Look through the records below for the line with "intros Ha. revert". Return that line and each one after it up to and including the line with "destruct (IH (move_one", exactly.

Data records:

=== Begin Enclosure ===

Lemma move_one_ok uid q :
  answers → let q' := (move_one uid q).2 in
  fifo (data q') = fifo (data q) ++ [uid] ∧ late (data q') = delete uid (late (data q)) ∧
  priority (data q') = priority (data q).
Proof.
  intros Ha. unfold move_one, mbind, M_bind, mret, M_ret.
  destruct (send_answers (LPush redisPendingKey uid) q Ha) as (v & Hv & Hs & Hd & _).
  rewrite Hs. cbn [fst snd].
  destruct (send_answers (ZRem redisDelayedKey uid) (send (LPush redisPendingKey uid) q).2 Ha)
    as (v2 & Hv2 & _ & Hd2 & _). cbn [snd].
  apply expires_parts in Hv as (Hp & Hz & Hl & _). apply expires_parts in Hv2 as (Hp2 & Hz2 & Hl2 & _).
  rewrite Hd in Hp2, Hz2, Hl2. rewrite Hd2.
  rewrite (pending_LPush uid v) in Hp2. change (priority v2 = priority v) in Hz2.
  change (late v2 = late v) in Hl2.
  split; [|split].
  - change (reverse (pending v2) = reverse (pending (data q)) ++ [uid]).
    by rewrite Hp2, Hp, reverse_cons.
  - rewrite (late_ZRem uid v2). congruence.
  - unfold priority at 1. cbn. rewrite lookup_total_insert_ne by done.
    change (priority v2 = priority (data q)). congruence.
Qed.

Lemma move_all_ok uids q :
  answers → let q' := (forM uids move_one q).2 in
  fifo (data q') = fifo (data q) ++ uids ∧ priority (data q') = priority (data q) ∧
  ∀ uid, late (data q') !! uid = if decide (uid ∈ uids) then None else late (data q) !! uid.
Proof.
  intros Ha. revert q. induction uids as [|uid uids IH]; intros q; cbn [forM].
  { split; [by rewrite app_nil_r|]. split; [done|]. intros uid. by rewrite decide_False by set_solver. }
  unfold mbind, M_bind. destruct (move_one_ok uid q Ha) as (Hf & Hl & Hp).
  destruct (IH (move_one uid q).2) as (Hf' & Hp' & Hl').
  split; [by rewrite Hf', Hf, <- app_assoc|]. split; [congruence|].
  intros uid'. rewrite Hl', Hl. destruct (decide (uid' ∈ uids)) as [Hin|Hin].
  - by rewrite decide_True by set_solver.
  - destruct (decide (uid' = uid)) as [->|Hne].
    + rewrite decide_True by set_solver. apply lookup_delete_eq.
    + rewrite decide_False by set_solver. by apply lookup_delete_ne.
Qed.

Lemma elem_of_due now v uid :
  uid ∈ due now v ↔
  ∃ s, late v !! uid = Some s ∧ in_range (f64_of_int 0) (f64_of_int (time_unix now)) s = true.
Proof.
  unfold due. rewrite list_elem_of_fmap. split.
  - intros ([m s] & -> & [Hr Hin]%list_elem_of_filter). exists s. cbn. split; [|done].
    apply elem_of_map_to_list. by rewrite <- zsorted_perm.
  - intros (s & Hs & Hr). exists (uid, s). split; [done|]. apply list_elem_of_filter. split; [done|].
    by rewrite zsorted_perm, elem_of_map_to_list.
Qed.

Lemma moveDueDelayed_ok now q :
  answers → let q' := (moveDueDelayed now q).2 in
  fifo (data q') = fifo (data q) ++ due now (data q) ∧ priority (data q') = priority (data q) ∧
  ∀ uid, late (data q') !! uid =
         if decide (uid ∈ due now (data q)) then None else late (data q) !! uid.
Proof.
  intros Ha. unfold moveDueDelayed. unfold mbind at 1 2 3, M_bind.
  destruct (send_answers (ZRangeByScore redisDelayedKey (f64_of_int 0) (f64_of_int (time_unix now))) q Ha)
    as (v & Hv & Hs & Hd & _). rewrite Hs. cbn [fst snd].
  apply expires_parts in Hv as (Hp & Hz & Hl & _). cbn [run fst snd] in *.
  match goal with |- context [forM ?uids move_one ?q1] =>
    destruct (move_all_ok uids q1 Ha) as (Hf & Hp' & Hl') end.
  assert ((filter (λ x, in_range (f64_of_int 0) (f64_of_int (time_unix now)) x.2 = true)
             (zsorted (zsets v !!! redisDelayedKey))).*1 = due now (data q)) as Hdue.
  { unfold due. by rewrite <- Hl. }
  rewrite Hd, Hdue in Hf, Hl'. rewrite Hd in Hp'. rewrite Hdue.
  split; [rewrite Hf; unfold fifo; congruence|]. split; [congruence|].
  intros uid. rewrite Hl'. destruct (decide _); [done|congruence].
Qed.

(** When a delayed entry is moved, on the scale of seconds Redis sees. *)
Lemma delayed_in_range (now s n : Z) :
  0 <= now → 0 <= s → 0 <= n → safe_int (time_unix now + s) → safe_int (time_unix n) →
  in_range (f64_of_int 0) (f64_of_int (time_unix n)) (delayed_score now (s * second))
    = (time_unix now + s <=? time_unix n).
Proof.
  intros Hnow Hs Hn Hsafe Hsn.
  assert (0 <= time_unix now) by (unfold time_unix; apply Z.div_pos; [lia|done]).
  assert (safe_int (time_unix now) ∧ safe_int s ∧ safe_int 0) as (? & ? & ?)
    by (unfold safe_int in *; lia).
  unfold in_range, delayed_score. rewrite Seconds_whole, f64_add_of_int, !f64_lt_of_int by done.
  replace (time_unix now + s <? 0) with false by (symmetry; apply Z.ltb_ge; lia). cbn [negb andb].
  by rewrite Z.leb_antisym.
Qed.

End facts.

=== End Enclosure ===

Response box |
  intros Ha. revert q. induction uids as [|uid uids IH]; intros q; cbn [forM].
  { split; [by rewrite app_nil_r|]. split; [done|]. intros uid. by rewrite decide_False by set_solver. }
  unfold mbind, M_bind. destruct (move_one_ok uid q Ha) as (Hf & Hl & Hp).
  destruct (IH (move_one uid q).2) as (Hf' & Hp' & Hl').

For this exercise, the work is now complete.